On the one hand, it gives us a chance to show what really happens in a network newsroom operation to some people who write columns clearly from a perspective of having zero sense of what happens.
On the other hand, you risk something untoward happening, a silly comment, let's say, that suddenly becomes the focus of the "behind the scenes story."
The same weighing of risk and reward almost certainly occurs inside any Prime Minister's Office when the "access" request lands on the desk of the director of communications.
Which brings us to this week.
From 'no' to 'go'
I had been trying hard since election night to get "inside" the new PMO as it went through transition from contender to government. No immediate "yes" or "no," which was a good sign, but time was running out.
I much preferred the idea of "access" to the "formal interview" option, which other networks had already done since election day. So, I tried something different. I played the "you talk of openness and transparency, so prove it" card.
That actually seemed to curry some favour, at least with some in the inner Trudeau circle. When the person they call "the Boss" signed off, it was a "go" earlier this week, and away we went.
Some basic agreements were made.
Justin Trudeau would wear a wireless microphone for almost every step of the day on Nov. 4.

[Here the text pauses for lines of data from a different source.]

(* ===== verification/Render.v ===== *)
(** * Render: the text of the transform rule

    [translate] hands the Style component a text, the template literal of
    Move.ts line 131: [translate], the letter of the axis, and the
    position in pixels between parentheses.  [Motion] keeps the axis and
    the number.  This file writes the text, for the positions that are
    whole numbers of pixels: JavaScript writes an integer in decimal
    digits with a minus sign if it is negative, and both zeros as [0].
    The digits of a fraction depend on its double and are not written
    here.

    The text determines the axis and the position ([rule_text_injective])
    and is read back by [read_rule] ([read_rule_written]), so comparing
    texts, as the tests do, is comparing axes and numbers
    ([transform_text_rule]); what [translate] leaves in
    [rule.style.transform] reads as the axis of the direction and the
    position written, wrapped or not ([translate_writes]). *)

From Stdlib Require Import String Ascii DecimalString DecimalZ.
From Stdlib Require Qcanon.
From S2P Require Import Prelude Utils Env Position Loop Motion.

Local Open Scope Q_scope.

(** ** Writing *)

(** [resolve( 'X' )] as it is written into the rule. *)
Definition axis_text (a : Axis) : string :=
  match a with X => "X" | Y => "Y" end.

(** The text JavaScript makes of an integer. *)
Definition number_text (z : Z) : string := NilEmpty.string_of_int (Z.to_int z).

(** The template literal of [translate]. *)
Definition rule_text (a : Axis) (z : Z) : string :=
  ("translate" ++ axis_text a ++ "(" ++ number_text z ++ "px)")%string.

(** The integer a position is, if it is one. *)
Definition whole (q : Q) : option Z :=
  let r := Qred q in
  if (Qden r =? 1)%positive then Some (Qnum r) else None.

(** [rule.style.transform]: empty before the first [translate]; [None]
    for a position that is not a whole number of pixels. *)
Definition transform_text (w : World) : option string :=
  match transformRule (dom w) with
  | Some (a, q) => option_map (rule_text a) (whole q)
  | None => Some EmptyString
  end.

(** ** Reading *)

(** The text up to the first [p], and the text from there. *)
Fixpoint until_p (s : string) : string * string :=
  match s with
  | EmptyString => (EmptyString, EmptyString)
  | String c rest =>
      if Ascii.eqb c "p" then (EmptyString, s)
      else let (n, r) := until_p rest in (String c n, r)
  end.

Definition read_axis (c : ascii) : option Axis :=
  if Ascii.eqb c "X" then Some X else if Ascii.eqb c "Y" then Some Y else None.

(** The axis and the position of a rule [translate<axis>(<integer>px)]. *)
Definition read_rule (s : string) : option (Axis * Z) :=
  match s with
  | String "t" (String "r" (String "a" (String "n" (String "s" (String "l"
      (String "a" (String "t" (String "e" (String c (String "(" rest)))))))))) =>
      let (n, r) := until_p rest in
      match read_axis c, NilEmpty.int_of_string n with
      | Some a, Some d => if String.eqb r "px)" then Some (a, Z.of_int d) else None
      | _, _ => None
      end
  | _ => None
  end.

(** ** Whole positions *)

Lemma whole_inject_Z (z : Z) : whole (inject_Z z) = Some z.
Proof.
  unfold whole. rewrite Qcanon.Qred_identity by apply Z.gcd_1_r. reflexivity.
Qed.

Lemma whole_iff (q : Q) (z : Z) : whole q = Some z <-> q == inject_Z z.
Proof.
  split.
  - unfold whole. intros H. rewrite <- (Qred_correct q).
    destruct (Qred q) as [n d]. cbn [Qden Qnum] in H.
    destruct (Pos.eqb_spec d 1); [|discriminate]. injection H as <-. now subst.
  - intros E. unfold whole. rewrite (Qred_complete _ _ E).
    rewrite Qcanon.Qred_identity by apply Z.gcd_1_r. reflexivity.
Qed.

#[export] Instance whole_Proper : Proper (Qeq ==> eq) whole.
Proof. intros q q' E. unfold whole. now rewrite (Qred_complete _ _ E). Qed.

(** ** The text is read back *)

Lemma until_p_digits (u : Decimal.uint) (t : string) :
  until_p (NilEmpty.string_of_uint u ++ String "p" t)
  = (NilEmpty.string_of_uint u, String "p" t).
Proof. induction u; cbn; [reflexivity | now rewrite IHu ..]. Qed.

Lemma until_p_number (z : Z) (t : string) :
  until_p (number_text z ++ String "p" t) = (number_text z, String "p" t).
Proof.
  unfold number_text. destruct (Z.to_int z); cbn; now rewrite until_p_digits.
Qed.

Lemma read_number_text (z : Z) :
  option_map Z.of_int (NilEmpty.int_of_string (number_text z)) = Some z.
Proof.
  unfold number_text. rewrite NilEmpty.isi. cbn [option_map].
  now rewrite DecimalZ.of_to.
Qed.

Lemma read_rule_written (a : Axis) (z : Z) : read_rule (rule_text a z) = Some (a, z).
Proof.
  pose proof (read_number_text z) as Hn.
  destruct (NilEmpty.int_of_string (number_text z)) as [d|] eqn:E; [|discriminate].
  injection Hn as Hn.
  unfold rule_text. destruct a; cbn [append axis_text read_rule];
    rewrite (until_p_number z "x)"), E; cbn; now rewrite Hn.
Qed.

Lemma rule_text_injective (a a' : Axis) (z z' : Z) :
  rule_text a z = rule_text a' z' -> a = a' /\ z = z'.
Proof.
  intros H. apply (f_equal read_rule) in H. rewrite !read_rule_written in H.
  now injection H.
Qed.

(** ** What [translate] writes *)

Lemma transform_text_rule (w : World) (a : Axis) (z : Z) :
  transform_text w = Some (rule_text a z)
  <-> exists q, transformRule (dom w) = Some (a, q) /\ q == inject_Z z.
Proof.
  unfold transform_text. destruct (transformRule (dom w)) as [[a0 q]|]; split.
  - destruct (whole q) as [z0|] eqn:E; [|discriminate]. cbn [option_map].
    intros H. assert (H' : rule_text a0 z0 = rule_text a z) by congruence.
    apply rule_text_injective in H' as [-> ->]. exists q. now rewrite <- whole_iff.
  - intros (q0 & [= -> ->] & E). apply whole_iff in E. now rewrite E.
  - discriminate.
  - now intros (q & H & _).
Qed.

Lemma translate_text (env : Env) (z : Z) (w : World) :
  transform_text (translate env (inject_Z z) true w)
  = Some (rule_text (resolveX (options env)) z).
Proof.
  apply transform_text_rule. exists (inject_Z z). split; reflexivity.
Qed.

(** With the loop at work the text is that of the folded position. *)
Lemma translate_loop_text (env : Env) (position : Q) (z : Z) (w : World) :
  loop env (waiting w) (dom w) position == inject_Z z ->
  transform_text (translate env position false w)
  = Some (rule_text (resolveX (options env)) z).
Proof.
  intros E. apply transform_text_rule.
  exists (loop env (waiting w) (dom w) position). now split.
Qed.

(** ** Theorems *)

(** C38. What [translate] writes is a rule a reader of CSS understands:
    when the position it writes (the position given with [preventLoop],
    its wrap by [loop] without) is a whole number of pixels, the text of
    [rule.style.transform] afterwards, whatever it was before, reads as a
    translation along the axis of the direction of the slider by that
    number of pixels, and it is the text of the template literal. *)
Theorem translate_writes (env : Env) (position : Q) (preventLoop : bool) (z : Z)
    (w : World) :
  (if preventLoop then position else loop env (waiting w) (dom w) position)
  == inject_Z z ->
  exists text,
    transform_text (translate env position preventLoop w) = Some text
    /\ read_rule text = Some (resolveX (options env), z)
    /\ text = rule_text (resolveX (options env)) z.
Proof.
  intros E. exists (rule_text (resolveX (options env)) z).
  split; [|split; [apply read_rule_written | reflexivity]].
  apply transform_text_rule. eexists. split; [reflexivity | exact E].
Qed.

Lemma translate_writes_witness :
  exists text,
    transform_text (translate looped 200 false created) = Some text
    /\ read_rule text = Some (resolveX (options looped), (-800)%Z)
    /\ text = rule_text (resolveX (options looped)) (-800).
Proof. apply (translate_writes looped 200 false (-800) created). vm_compute. reflexivity. Defined.

(** ** The texts of the tests *)

Example texts_of_the_tests :
  rule_text X (-400) = "translateX(-400px)"%string
  /\ rule_text X 100 = "translateX(100px)"%string
  /\ rule_text Y 0 = "translateY(0px)"%string
  /\ read_rule "translateX(-800px)" = Some (X, (-800)%Z)
  /\ read_rule "translateX(-0px)" = Some (X, 0%Z)
  /\ read_rule "translate(5px)" = None
  /\ whole (-1600 # 4) = Some (-400)%Z
  /\ whole (1 # 2) = None.
Proof. repeat split; vm_compute; reflexivity. Qed.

We were restricted, simply for space and security, to myself, one camera operator (Jean-François Bisson) and one lead producer (Lara Chatterjee). One camera meant there were going to be some shaky moments, but we had hoped to cover those with shots we would take with our smartphones.
Sadly, in the last-minute edit, there were system issues in the edit suite and the smartphone footage couldn't be used. For most viewers, though, that didn't seem to matter; in fact, it actually gave us what we wanted: a cinema verité feel.

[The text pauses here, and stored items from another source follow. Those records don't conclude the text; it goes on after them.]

Lemma head_filter_None {A : Type} (P : A → Prop) `{!∀ x, Decision (P x)}
      (l : list A) :
  head (filter P l) = None ↔ ∀ x, x ∈ l → ¬ P x.
Proof.
  rewrite head_None. split.
  - intros Hnil x Hx HP.
    assert (x ∈ filter P l) as Hin by (by apply list_elem_of_filter).
    rewrite Hnil in Hin. by apply elem_of_nil in Hin.
  - intros Hnone. destruct (filter P l) as [|y l'] eqn:E; [reflexivity|].
    assert (y ∈ filter P l) as Hin by (rewrite E; apply list_elem_of_here).
    apply list_elem_of_filter in Hin as [HP Hin]. by destruct (Hnone y Hin).
Qed.

Lemma mem_lookup_found (P : User.t → Prop) `{!∀ x, Decision (P x)}
      (s : MemStorage.t) (user : User.t) :
  head (filter P (mapValues (MemStorage.users s))) = Some user →
  P user ∧ ∃ k, MemStorage.users s !! k = Some user.
Proof.
  intros Hhead. apply head_filter_Some in Hhead as [HP Hin].
  by apply elem_of_mapValues in Hin.
Qed.

Lemma mem_lookup_missing (P : User.t → Prop) `{!∀ x, Decision (P x)}
      (s : MemStorage.t) :
  head (filter P (mapValues (MemStorage.users s))) = None
  ↔ ∀ k user, MemStorage.users s !! k = Some user → ¬ P user.
Proof.
  rewrite head_filter_None. split.
  - intros Hnone k user Hk. apply Hnone, elem_of_mapValues. eauto.
  - intros Hnone user Hin. apply elem_of_mapValues in Hin as [k Hk]. eauto.
Qed.

(** Looking up the name of a user just created, when nobody had it. *)
Lemma mem_lookup_created (P : User.t → Prop) `{!∀ x, Decision (P x)}
      (insertUser : InsertUser.t) (s : MemStorage.t) :
  MemStorage.users s !! MemStorage.userIdCounter s = None →
  head (filter P (mapValues (MemStorage.users s))) = None →
  P (MemStorage.createUser insertUser s).1 →
  head (filter P (mapValues (MemStorage.users (MemStorage.createUser insertUser s).2)))
  = Some (MemStorage.createUser insertUser s).1.
Proof.
  intros Hfree Hnone HP.
  destruct (head (filter P (mapValues
              (MemStorage.users (MemStorage.createUser insertUser s).2))))
    as [x|] eqn:E.
  - apply mem_lookup_found in E as [HPx [k Hk]]. simpl in Hk.
    destruct (decide (MemStorage.userIdCounter s = k)) as [<-|Hne].
    + rewrite lookup_insert_eq in Hk. by injection Hk as <-.
    + rewrite lookup_insert_ne in Hk by done.
      rewrite mem_lookup_missing in Hnone. by destruct (Hnone k x Hk).
  - rewrite mem_lookup_missing in E. exfalso.
    apply (E (MemStorage.userIdCounter s) (MemStorage.createUser insertUser s).1);
      [apply lookup_insert_eq | exact HP].
Qed.

(** X5.  A lookup by username or by email answers with a stored user that
    has that username or email, and answers with nothing exactly when no
    stored user has it, in both backends. *)
Theorem user_lookup (name : string) :
  (∀ s user, MemStorage.getUserByUsername name s = Some user →
     User.username user = name ∧ ∃ k, MemStorage.getUser k s = Some user)
  ∧ (∀ s, MemStorage.getUserByUsername name s = None
     ↔ ∀ k user, MemStorage.getUser k s = Some user → User.username user ≠ name)
  ∧ (∀ s user, MemStorage.getUserByEmail name s = Some user →
     User.email user = name ∧ ∃ k, MemStorage.getUser k s = Some user)
  ∧ (∀ s, MemStorage.getUserByEmail name s = None
     ↔ ∀ k user, MemStorage.getUser k s = Some user → User.email user ≠ name)
  ∧ (∀ s user, DatabaseStorage.getUserByUsername name s = Some user →
     User.username user = name ∧ user ∈ Db.rows (DatabaseStorage.users s))
  ∧ (∀ s, DatabaseStorage.getUserByUsername name s = None
     ↔ ∀ user, user ∈ Db.rows (DatabaseStorage.users s) → User.username user ≠ name)
  ∧ (∀ s user, DatabaseStorage.getUserByEmail name s = Some user →
     User.email user = name ∧ user ∈ Db.rows (DatabaseStorage.users s))
  ∧ (∀ s, DatabaseStorage.getUserByEmail name s = None
     ↔ ∀ user, user ∈ Db.rows (DatabaseStorage.users s) → User.email user ≠ name).
Proof.
  repeat apply conj.
  - intros s user. apply mem_lookup_found.
  - intros s. apply mem_lookup_missing.
  - intros s user. apply mem_lookup_found.
  - intros s. apply mem_lookup_missing.
  - intros s user. apply (head_filter_Some (λ u, User.username u = name)).
  - intros s. apply (head_filter_None (λ u, User.username u = name)).
  - intros s user. apply (head_filter_Some (λ u, User.email u = name)).
  - intros s. apply (head_filter_None (λ u, User.email u = name)).
Qed.

Lemma user_lookup_witness :
  ∃ k user,
    MemStorage.getUser k (MemStorage.constructor 0 noon) = Some user
    ∧ User.username user = "demo".
Proof.
  destruct (user_lookup "demo") as [Hfound _].
  destruct (Hfound (MemStorage.constructor 0 noon)
              (MemStorage.createUser MemStorage.demoUser MemStorage.empty).1)
    as [Hname [k Hk]]; [vm_compute; reflexivity|].
  exists k. eexists. split; [exact Hk | exact Hname].
Defined.

(** A user created under a username and an email that nobody has, in a
    store whose counter key is free, is found under both. *)
Lemma created_user_found (insertUser : InsertUser.t) (s : MemStorage.t) :
  MemStorage.users s !! MemStorage.userIdCounter s = None →
  MemStorage.getUserByUsername (InsertUser.username insertUser) s = None →
  MemStorage.getUserByEmail (InsertUser.email insertUser) s = None →
  MemStorage.getUserByUsername (InsertUser.username insertUser)
    (MemStorage.createUser insertUser s).2
  = Some (MemStorage.createUser insertUser s).1
  ∧ MemStorage.getUserByEmail (InsertUser.email insertUser)
      (MemStorage.createUser insertUser s).2
    = Some (MemStorage.createUser insertUser s).1.
Proof.
  intros Hfree Hname Hemail. split.
  - exact (mem_lookup_created
             (λ u, User.username u = InsertUser.username insertUser)
             insertUser s Hfree Hname eq_refl).
  - exact (mem_lookup_created
             (λ u, User.email u = InsertUser.email insertUser)
             insertUser s Hfree Hemail eq_refl).
Qed.

(** X6.  In a store whose counter key is free, a user created under a
    username and an email that nobody has is the one a lookup by that
    username, and a lookup by that email, then finds. *)
Theorem create_user_then_lookup (insertUser : InsertUser.t) (s : MemStorage.t) :
  MemStorage.users s !! MemStorage.userIdCounter s = None →
  MemStorage.getUserByUsername (InsertUser.username insertUser) s = None →
  MemStorage.getUserByEmail (InsertUser.email insertUser) s = None →
  let out := MemStorage.createUser insertUser s in
  MemStorage.getUserByUsername (InsertUser.username insertUser) out.2 = Some out.1
  ∧ MemStorage.getUserByEmail (InsertUser.email insertUser) out.2 = Some out.1
  ∧ MemStorage.getUser (User.id out.1) out.2 = Some out.1.
Proof.
  intros Hfree Hname Hemail out.
  destruct (created_user_found insertUser s Hfree Hname Hemail) as [H1 H2].
  split; [exact H1|]. split; [exact H2|]. apply lookup_insert_eq.
Qed.

Lemma create_user_then_lookup_witness :
  let out := MemStorage.createUser secondUser (MemStorage.constructor 0 noon) in
  MemStorage.getUserByUsername "maria" out.2 = Some out.1
  ∧ MemStorage.getUserByEmail "maria@example.com" out.2 = Some out.1.
Proof.
  destruct (create_user_then_lookup secondUser (MemStorage.constructor 0 noon))
    as (Hname & Hemail & _); try (vm_compute; reflexivity).
  split; [exact Hname | exact Hemail].
Defined.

Improvisation – and an infraction
One challenge we had was the scene in the prime minister's bullet-proof limousine — it would only hold four people, two security personnel plus the PM and myself. No spot for Jean-François. In his place, we took a gamble — the RCMP allowed us to temporarily install a mini, fixed, portable camera. It wasn't ideal, but it worked.
We put a regular camera in the trunk just to record the sound off the wireless mics we were both wearing in the back seat. It worked.
We both did something wrong, illegal actually, while sitting in the back seat. I'm not sure why it happened, but it doesn't matter, there was no excuse. We forgot to buckle up. Our bad, for sure.
In the end, we got an overwhelmingly positive response, including from many of our competitors. Viewers loved the sense of access, even though it was for the most part a ceremonial day. What they liked is that they were seeing things they'd never seen before.
Does it signal that the new government will truly be open and transparent moving forward? It's a large ask. Prime Minister Trudeau says he believes it's the right thing to do. As we say in politics, time will tell.